── Provided records ──

(* ===== verification/RaftFacts.v ===== *)
(** Facts about the pieces of the Raft node: log positions, the merge of an
    append request into the log, the derived membership, the progress maps, the
    commit scan and quorum intersection. *)
From S2P Require Import Prelude Bytes RaftTypes RaftMembership RaftNode.

(** * Contiguous logs *)

Definition entry_ok (lim : RaftLimits) (term : Term) (e : LogEntry) : Prop :=
  1 <= entry_term e <= term /\ entry_type e <> 0 /\
  blen (entry_payload e) <= maximum_entry_bytes lim /\
  (entry_type e = kLeaderNoopEntryType -> entry_payload e = []).

(** The entry at position [i] has index [snap + 1 + i]. *)
Definition contiguous (snap : LogIndex) (l : list LogEntry) : Prop :=
  forall i e, l !! i = Some e -> entry_index e = snap + 1 + Z.of_nat i.

Lemma contiguous_take snap l k : contiguous snap l -> contiguous snap (take k l).
Proof. intros H i e Hi. apply lookup_take_Some in Hi as [Hi _]. by apply H. Qed.

Lemma contiguous_drop snap l k :
  contiguous snap l -> contiguous (snap + Z.of_nat k) (drop k l).
Proof.
  intros H i e Hi. rewrite lookup_drop in Hi. apply H in Hi. rewrite Hi. lia.
Qed.

Lemma contiguous_app snap a b :
  contiguous snap a -> contiguous (snap + blen a) b -> contiguous snap (a ++ b).
Proof.
  intros Ha Hb i e Hi. apply lookup_app_Some in Hi as [Hi|[Hl Hi]]; [by apply Ha|].
  apply Hb in Hi. rewrite Hi. lia.
Qed.

Lemma contiguous_last snap l :
  contiguous snap l ->
  match last l with Some e => entry_index e | None => snap end = snap + blen l.
Proof.
  intros H. destruct (last l) as [e|] eqn:E.
  - destruct l as [|a l]; [done|]. rewrite last_lookup in E. apply H in E. rewrite E.
    cbn [length Nat.pred]. lia.
  - apply last_None in E as ->. cbn. lia.
Qed.

Lemma list_find_contiguous snap l i index :
  contiguous snap l -> index = snap + 1 + Z.of_nat i ->
  list_find (fun e => entry_index e = index) l = (fun e => (i, e)) <$> l !! i.
Proof.
  intros H ->. destruct (l !! i) as [e|] eqn:E; cbn.
  - apply list_find_Some. split_and!; [done | by apply H |].
    intros j y Hj Hlt Hy. apply H in Hj. lia.
  - apply list_find_None. rewrite Forall_forall. intros e He Hi.
    apply list_elem_of_lookup in He as [j Hj]. pose proof (H _ _ Hj) as Hj'.
    assert (j = i) as -> by lia. congruence.
Qed.

(** ** Merging a request into the log *)

Lemma merge_entry_same snap l i e0 e :
  contiguous snap l -> l !! i = Some e0 -> entry_index e = snap + 1 + Z.of_nat i ->
  entry_term e0 = entry_term e -> merge_entry l e = l.
Proof.
  intros H Hi He Ht. unfold merge_entry.
  rewrite (list_find_contiguous snap l i) by done. rewrite Hi. cbn.
  rewrite Ht, Z.eqb_refl. rewrite (list_find_contiguous snap l i) by done. by rewrite Hi.
Qed.

Lemma merge_entry_replace snap l i e :
  contiguous snap l -> (i <= length l)%nat -> entry_index e = snap + 1 + Z.of_nat i ->
  (forall e0, l !! i = Some e0 -> entry_term e0 <> entry_term e) ->
  merge_entry l e = take i l ++ [e].
Proof.
  intros H Hle He Hne. unfold merge_entry.
  rewrite (list_find_contiguous snap l i) by done.
  destruct (l !! i) as [e0|] eqn:Hi; cbn.
  - rewrite (proj2 (Z.eqb_neq _ _)) by (by apply Hne).
    rewrite (list_find_contiguous snap _ i) by (try apply contiguous_take; done).
    rewrite lookup_take_ge by lia. done.
  - rewrite (list_find_contiguous snap l i) by done. rewrite Hi. cbn.
    apply lookup_ge_None in Hi. by rewrite take_ge by lia.
Qed.

Lemma candidate_log_append snap es : forall l,
  contiguous snap l -> contiguous (snap + blen l) es -> candidate_log l es = l ++ es.
Proof.
  induction es as [|e es IH]; intros l Hl Hes; [by rewrite app_nil_r|].
  unfold candidate_log in *. cbn [fold_left].
  assert (He : entry_index e = snap + 1 + blen l) by (rewrite (Hes 0%nat e) by done; lia).
  assert (Hm : merge_entry l e = l ++ [e]).
  { rewrite (merge_entry_replace snap l (length l)) by
      (try done; intros e0 He0; apply lookup_lt_Some in He0; lia). by rewrite take_ge by lia. }
  rewrite Hm, IH.
  - by rewrite <- app_assoc.
  - apply contiguous_app; [done|]. intros i e' Hi. destruct i; [|done].
    injection Hi as <-. rewrite He. lia.
  - rewrite length_app. cbn [length]. replace (snap + Z.of_nat (length l + 1)) with (snap + blen l + Z.of_nat 1) by lia.
    apply (contiguous_drop _ (e :: es) 1 Hes).
Qed.

(** The merged log: the local log where the request repeats it, else the local
    prefix followed by the rest of the request. *)
Lemma candidate_log_spec snap es : forall l p,
  contiguous snap l -> (p <= length l)%nat -> contiguous (snap + Z.of_nat p) es ->
  (candidate_log l es = l /\
     forall j e, es !! j = Some e -> exists e0, l !! (p + j)%nat = Some e0 /\ entry_term e0 = entry_term e) \/
  exists j e, es !! j = Some e /\ (p + j <= length l)%nat /\
    (forall i e', (i < j)%nat -> es !! i = Some e' ->
       exists e0, l !! (p + i)%nat = Some e0 /\ entry_term e0 = entry_term e') /\
    (forall e0, l !! (p + j)%nat = Some e0 -> entry_term e0 <> entry_term e) /\
    candidate_log l es = take (p + j) l ++ drop j es.
Proof.
  induction es as [|e es IH]; intros l p Hl Hp Hes; [by left|].
  assert (He : entry_index e = snap + 1 + Z.of_nat p) by (rewrite (Hes 0%nat e) by done; lia).
  assert (Hes' : contiguous (snap + Z.of_nat (S p)) es).
  { replace (snap + Z.of_nat (S p)) with (snap + Z.of_nat p + Z.of_nat 1) by lia.
    apply (contiguous_drop _ (e :: es) 1 Hes). }
  destruct (l !! p) as [e0|] eqn:Ep; [destruct (decide (entry_term e0 = entry_term e)) as [Et|Et]|].
  - assert (Hm : candidate_log l (e :: es) = candidate_log l es)
      by (unfold candidate_log; cbn [fold_left]; by rewrite (merge_entry_same snap l p e0)).
    rewrite Hm. destruct (IH l (S p) Hl ltac:(apply lookup_lt_Some in Ep; lia) Hes')
      as [[E Hall]|(j & e' & Hj & Hle & Hbef & Hne & E)].
    + left. split; [done|]. intros [|j] e' Hj; [injection Hj as <-; rewrite Nat.add_0_r; by eauto|].
      rewrite <- Nat.add_succ_comm. by apply Hall.
    + right. exists (S j), e'. rewrite <- Nat.add_succ_comm. split_and!; try done.
      intros [|i] e'' Hi Hlook; [injection Hlook as <-; rewrite Nat.add_0_r; by eauto|].
      rewrite <- Nat.add_succ_comm. apply Hbef; [lia|done].
  - right. exists 0%nat, e. rewrite Nat.add_0_r. split_and!; try done; [by intros; lia|by intros; simplify_eq|].
    assert (Hm : merge_entry l e = take p l ++ [e])
      by (apply (merge_entry_replace snap); try done; by intros; simplify_eq).
    unfold candidate_log. cbn [fold_left]. rewrite Hm. cbn [drop].
    fold (candidate_log (take p l ++ [e]) es).
    rewrite (candidate_log_append snap); [by rewrite <- app_assoc| |].
    + apply contiguous_app; [by apply contiguous_take|]. intros i e' Hi. destruct i; [|done].
      injection Hi as <-. rewrite He, length_take. lia.
    + rewrite length_app, length_take. cbn [length].
      replace (snap + Z.of_nat (p `min` length l + 1)) with (snap + Z.of_nat (S p)) by lia. done.
  - apply lookup_ge_None in Ep. assert (p = length l) as -> by lia.
    right. exists 0%nat, e. rewrite Nat.add_0_r. split_and!; try done; [by intros; lia| |].
    + intros e0 He0. apply lookup_lt_Some in He0. lia.
    + rewrite take_ge by lia. cbn [drop]. by apply (candidate_log_append snap).
Qed.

───

**Problem requirements**
Calculate how many lines of the material include the string "with", and state that number by itself.

**Exercise output**
4